Steve Summit scs@eskimo.com writes in Message-ID: 2008Jun02.0717.scs.0003@eskimo.com
Mark Nilrad wrote:
Steve Summit scs@eskimo.com wrote:
bobolozo wrote:
A small fishing village in Cambodia, or a community of 100 people in Kenya, may well have no internet access at all, and if they have it, they would not likely be visiting the English wikipedia as they wouldn't likely speak English.
Hmm. By the same token, I guess we shouldn't have articles on [[Troy], [[Pompeii]], [[Neolithic Europe]], [[Xanadu]], [[Atlantis]], or [[Mars]].
You're missing the point. I think anyone can agree that Troy and Pompeii have much more global significance than X fishing village, Cambodia.
Um, no, you missed my point. Arguing about notability or "global significance" is one thing. But it makes no sense to bring up the question of whether the location of an article has Internet access, or how many people there might speak English.
Hallelujah! Notability is a set of crufty guideline and no more. "When you wonder what should or should not be in [wikipedia], ask yourself what a reader would expect to find under the same heading in an *encyclopedia*."

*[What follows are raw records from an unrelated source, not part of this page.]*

(* ===== verification/Cluster.v ===== *)
(** * The cluster abstraction: crates/muxtop-core/src/cluster_engine.rs

    Namespace scopes, the validation of namespace names, which is what keeps
    user input from shaping the paths of API requests, and where a kubeconfig
    is looked for. *)

From S2P Require Import Prelude Str RsFloat Num.
Local Open Scope Z_scope.

Inductive ClusterError : Type :=
| KubeconfigNotFound
| Unreachable (msg : str)
| Forbidden (resource : str) (namespace : option str)
| MetricsUnavailable
| Stale (since_secs : Z)
| OtherError (msg : str).

Definition ClusterError_fmt (e : ClusterError) : str :=
  match e with
  | KubeconfigNotFound => lit "no kubeconfig found"
  | Unreachable m => lit "cluster unreachable: " ++ m
  | Forbidden r ns =>
      lit "forbidden: cannot access " ++ r
      ++ match ns with Some ns => lit " in namespace " ++ ns | None => [] end
  | MetricsUnavailable => lit "metrics-server unavailable on this cluster"
  | Stale s => lit "snapshot stale (last update " ++ show s ++ lit "s ago)"
  | OtherError m => lit "cluster engine error: " ++ m
  end.

(** ** Scopes *)

Inductive KubeScope : Type :=
| AllNamespaces
| Namespace (ns : str).

Definition scope_namespace (self : KubeScope) : option str :=
  match self with AllNamespaces => None | Namespace ns => Some ns end.

Definition scope_label (self : KubeScope) : str := default [] (scope_namespace self).

Definition is_all_namespaces (self : KubeScope) : bool :=
  match self with AllNamespaces => true | Namespace _ => false end.

(** ** Namespace names *)

Definition is_alnum (b : Z) : bool := ((97 <=? b) && (b <=? 122)) || is_digit b.

Definition is_valid_namespace (name : str) : bool :=
  if bool_decide (name = []) || bool_decide (63 < str_len name)%nat then false
  else
    let bytes := as_bytes name in
    if negb (is_alnum (hd 0 bytes)) || negb (is_alnum (List.last bytes 0)) then false
    else forallb (λ b, is_alnum b || (b =? 45)) bytes.

Section ParseNamespace.
(** [Debug] of a string. *)
Variable debug_str : str → str.

Definition parse_namespace (raw : str) : result str str :=
  if is_valid_namespace raw then Ok raw
  else Err (lit "invalid namespace " ++ debug_str raw
            ++ lit ": expected a DNS-1123 label (1-63 chars, lowercase alphanumeric or '-', "
            ++ lit "starting and ending alphanumeric)").
End ParseNamespace.

(** ** Where the kubeconfig comes from *)

Inductive KubeconfigSource : Type :=
| SourceEnv (path : str)
| SourceHome (path : str)
| InCluster
| SourceNone.

(** The environment and the file system are functions. *)
Definition detect_kubeconfig_with (env : str → option str) (exists_ : str → bool)
    (home_kubeconfig : option str) (in_cluster_token : str) : KubeconfigSource :=
  let fallback :=
    match (match home_kubeconfig with
           | Some home => if exists_ home then Some home else None
           | None => None
           end) with
    | Some home => SourceHome home
    | None => if exists_ in_cluster_token then InCluster else SourceNone
    end in
  match env (lit "KUBECONFIG") with
  | Some raw =>
      let trimmed := trim raw in
      if bool_decide (trimmed = []) then fallback else SourceEnv trimmed
  | None => fallback
  end.

(** ** The path of a metrics request (kube_engine.rs, [tick_metrics]) *)

Definition pod_path (scope : KubeScope) : str :=
  match scope_namespace scope with
  | Some ns => lit "/apis/metrics.k8s.io/v1beta1/namespaces/" ++ ns ++ lit "/pods"
  | None => lit "/apis/metrics.k8s.io/v1beta1/pods"
  end.

(** ** Properties *)

Definition label_char (c : Z) : bool := is_alnum c || (c =? 45).

Lemma utf8_low_bytes c : is_char c →
  Forall (λ b, label_char b = true) (utf8_char c) → utf8_char c = [c] ∧ label_char c = true.
Proof.
  unfold is_char, utf8_char. intros Hc.
  destruct (Z.ltb_spec c 128).
  { intros Hb. split; [done|]. by inversion Hb. }
  repeat match goal with |- context [?a <? ?b] => destruct (Z.ltb_spec a b) end;
    intros H'; exfalso; inversion H' as [|b l Hb Hl]; subst;
    unfold label_char, is_alnum, is_digit in Hb; Z.div_mod_to_equations; lia.
Qed.

Lemma as_bytes_label s :
  Forall is_char s → forallb label_char (as_bytes s) = true →
  as_bytes s = s ∧ Forall (λ c, label_char c = true) s.
Proof.
  intros Hs. induction Hs as [|c s Hc Hs IH]; [done|].
  change (as_bytes (c :: s)) with (utf8_char c ++ as_bytes s).
  rewrite forallb_app, andb_true_iff.
  intros [H1 [E Hl]%IH]. rewrite E.
  assert (Forall (λ b, label_char b = true) (utf8_char c)) as H1'.
  { apply Forall_forall. intros b Hb. rewrite forallb_forall in H1. by apply H1, list_elem_of_In. }
  destruct (utf8_low_bytes c Hc H1') as [-> ?]. split; [done|by constructor].
Qed.

(** What validity means on characters. *)
Lemma is_valid_namespace_spec ns :
  Forall is_char ns → is_valid_namespace ns = true →
  ns ≠ [] ∧ (length ns ≤ 63)%nat ∧ Forall (λ c, label_char c = true) ns ∧
  is_alnum (hd 0 ns) = true ∧ is_alnum (List.last ns 0) = true.
Proof.
  intros Hs. unfold is_valid_namespace.
  case_bool_decide as Hne; [done|]. case_bool_decide as Hlen; [done|]. cbn [orb].
  destruct (is_alnum (hd 0 (as_bytes ns))) eqn:Eh; [|done].
  destruct (is_alnum (List.last (as_bytes ns) 0)) eqn:El; [|done]. cbn [negb orb].
  intros [E Hl]%as_bytes_label; [|done]. rewrite E in Eh, El.
  split_and!; try done. rewrite <- length_as_bytes, E in Hlen. lia.
Qed.

Lemma label_char_plain c : label_char c = true → c ≠ 47 ∧ c ≠ 63 ∧ c ≠ 35 ∧ c ≠ 37 ∧ c ≠ 46.
Proof. unfold label_char, is_alnum, is_digit. lia. Qed.

(** C24: user input cannot shape the path of an API request.  Whatever text is
    given as a namespace, if it is accepted it is one DNS-1123 label, and the
    metrics path built from it has exactly the seven segments intended, the
    sixth being the namespace, with no query, fragment, escape or dot segment
    anywhere in it. *)
Theorem namespace_cannot_shape_the_path ns :
  Forall is_char ns → is_valid_namespace ns = true →
  split_on 47 (pod_path (Namespace ns))
    = [[]; lit "apis"; lit "metrics.k8s.io"; lit "v1beta1"; lit "namespaces"; ns; lit "pods"] ∧
  Forall (λ c, c ≠ 63 ∧ c ≠ 35 ∧ c ≠ 37) (pod_path (Namespace ns)) ∧
  ns ≠ [] ∧ Forall (λ c, c ≠ 46) ns ∧ (length ns ≤ 63)%nat.
Proof.
  intros Hs Hv. destruct (is_valid_namespace_spec ns Hs Hv) as (Hne & Hlen & Hl & _).
  assert (∀ P : Z → Prop, (∀ c, label_char c = true → P c) → Forall P ns) as Hall.
  { intros P HP. eapply Forall_impl; [exact Hl|]. exact HP. }
  split_and!; [|unfold pod_path; simpl scope_namespace|done| |done].
  - change (pod_path (Namespace ns)) with ([] ++ 47 :: lit "apis" ++ 47 :: lit "metrics.k8s.io"
      ++ 47 :: lit "v1beta1" ++ 47 :: lit "namespaces" ++ 47 :: ns ++ 47 :: lit "pods").
    rewrite !split_on_app; [reflexivity|..];
      try (refine (bool_decide_unpack _ _); vm_compute; exact I).
    apply Hall. intros c Hc%label_char_plain. tauto.
  - rewrite !Forall_app. split_and!; try (refine (bool_decide_unpack _ _); vm_compute; exact I).
    apply Hall. intros c Hc%label_char_plain. tauto.
  - apply Hall. intros c Hc%label_char_plain. tauto.
Qed.

Lemma namespace_cannot_shape_the_path_witness :
  split_on 47 (pod_path (Namespace (lit "team-a")))
    = [[]; lit "apis"; lit "metrics.k8s.io"; lit "v1beta1"; lit "namespaces"; lit "team-a";
       lit "pods"] ∧
  Forall (λ c, c ≠ 63 ∧ c ≠ 35 ∧ c ≠ 37) (pod_path (Namespace (lit "team-a"))) ∧
  lit "team-a" ≠ [] ∧ Forall (λ c, c ≠ 46) (lit "team-a") ∧ (length (lit "team-a") ≤ 63)%nat.
Proof.
  apply (namespace_cannot_shape_the_path (lit "team-a")); [|reflexivity].
  repeat constructor; unfold is_char; lia.
Defined.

Now I haven't seen a print Britannica in years, but as I remember it there were one (or more) gazetteer volumes, page after page of places with coordinates. If all the bot does is add 2 million stubs, aka gazetteer entries, that's fine. I'd expect a non-paper encyclopedia to have a bloody huge list of places, inhabited or otherwise possibly of use to readers. If 10% of them are expanded into "proper" encyclopedia articles, that's fine too, we're 200K real articles to the better.

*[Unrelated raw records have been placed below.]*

(* ===== verification/KubeEngine.v ===== *)
(** * The Kubernetes engine: crates/muxtop-core/src/kube_engine.rs

    Quantities, the conversion of API objects to the wire snapshot, the two
    caches, and the polls and scope changes that interleave on them.  The API
    objects of k8s-openapi are records of the fields the code reads; what the
    API server answers is an input. *)

From S2P Require Import Prelude Str RsFloat Process Network Gpu Snapshots Num Cluster.
Local Open Scope Z_scope.
Local Open Scope record_scope.

(** ** Quantities *)

Definition parse_quantity_to_millis (raw : str) : Z :=
  let s := trim raw in
  match strip_suffix s (lit "m") with
  | Some stripped => default 0 (parse_uint u32_max stripped)
  | None =>
      match parse_uint u32_max s with
      | Some int => Z.min (int * 1000) u32_max
      | None =>
          match parse_f64 s with
          | Some float => float_as_uint u32_max (f64_round (f64_mul float (f64_of_Z 1000)))
          | None => 0
          end
      end
  end.

Definition multipliers : list (str * Z) :=
  [(lit "Ti", 2 ^ 40); (lit "Gi", 2 ^ 30); (lit "Mi", 2 ^ 20); (lit "Ki", 2 ^ 10);
   (lit "T", 1000000000000); (lit "G", 1000000000); (lit "M", 1000000); (lit "K", 1000)].

(** The loop over the suffixes, with what follows it. *)
Fixpoint with_suffix (ms : list (str * Z)) (s : str) : Z :=
  match ms with
  | [] => default 0 (parse_uint u64_max s)
  | (suffix, mult) :: ms =>
      match strip_suffix s suffix with
      | Some stripped =>
          match parse_uint u64_max stripped with
          | Some n => Z.min (n * mult) u64_max
          | None => 0
          end
      | None => with_suffix ms s
      end
  end.

Definition parse_quantity_to_bytes (raw : str) : Z := with_suffix multipliers (trim raw).

(** The cast of the quotient to [u32] keeps the low bits. *)
Definition parse_metrics_cpu_to_millis (raw : str) : Z :=
  let s := trim raw in
  match strip_suffix s (lit "n") with
  | Some stripped => default 0 ((λ n, as_u32 (n / 1000000)) <$> parse_uint u64_max stripped)
  | None =>
      match strip_suffix s (lit "u") with
      | Some stripped => default 0 ((λ n, as_u32 (n / 1000)) <$> parse_uint u64_max stripped)
      | None => parse_quantity_to_millis s
      end
  end.

Definition cluster_kind_from_git_version (git_version : str) : ClusterKind :=
  let v := to_ascii_lowercase <$> git_version in
  if contains v (lit "eks") then Eks
  else if contains v (lit "gke") then Gke
  else if contains v (lit "aks") then Aks
  else if contains v (lit "k3d") then K3d
  else if contains v (lit "k3s") then K3s
  else if contains v (lit "kind") then Kind
  else if contains v (lit "openshift") then Openshift
  else Generic.

(** ** API objects *)

Record ObjectMeta := mkMeta {
  meta_name : option str;
  meta_namespace : option str;
  creation_timestamp : option Z;  (* milliseconds *)
  deletion_timestamp : option Z;
  labels : option (list str);     (* the keys *)
}.

Record ContainerStatus := mkStatus {
  cs_ready : bool;
  restart_count : Z;
  waiting_reason : option str;    (* state.waiting.reason *)
}.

Yes, there are lots of questions to answer about data quality and implementation details, but as far as I can see, this is a win, win deal. Creating even gazetteer-quality geostubs from scratch is quite time consuming. Even translating place stubs from another language is not all that simple thanks to all the template discrepancies and the fact that administrative district X has a different name. Let a bot do the scut work. That's what they are for.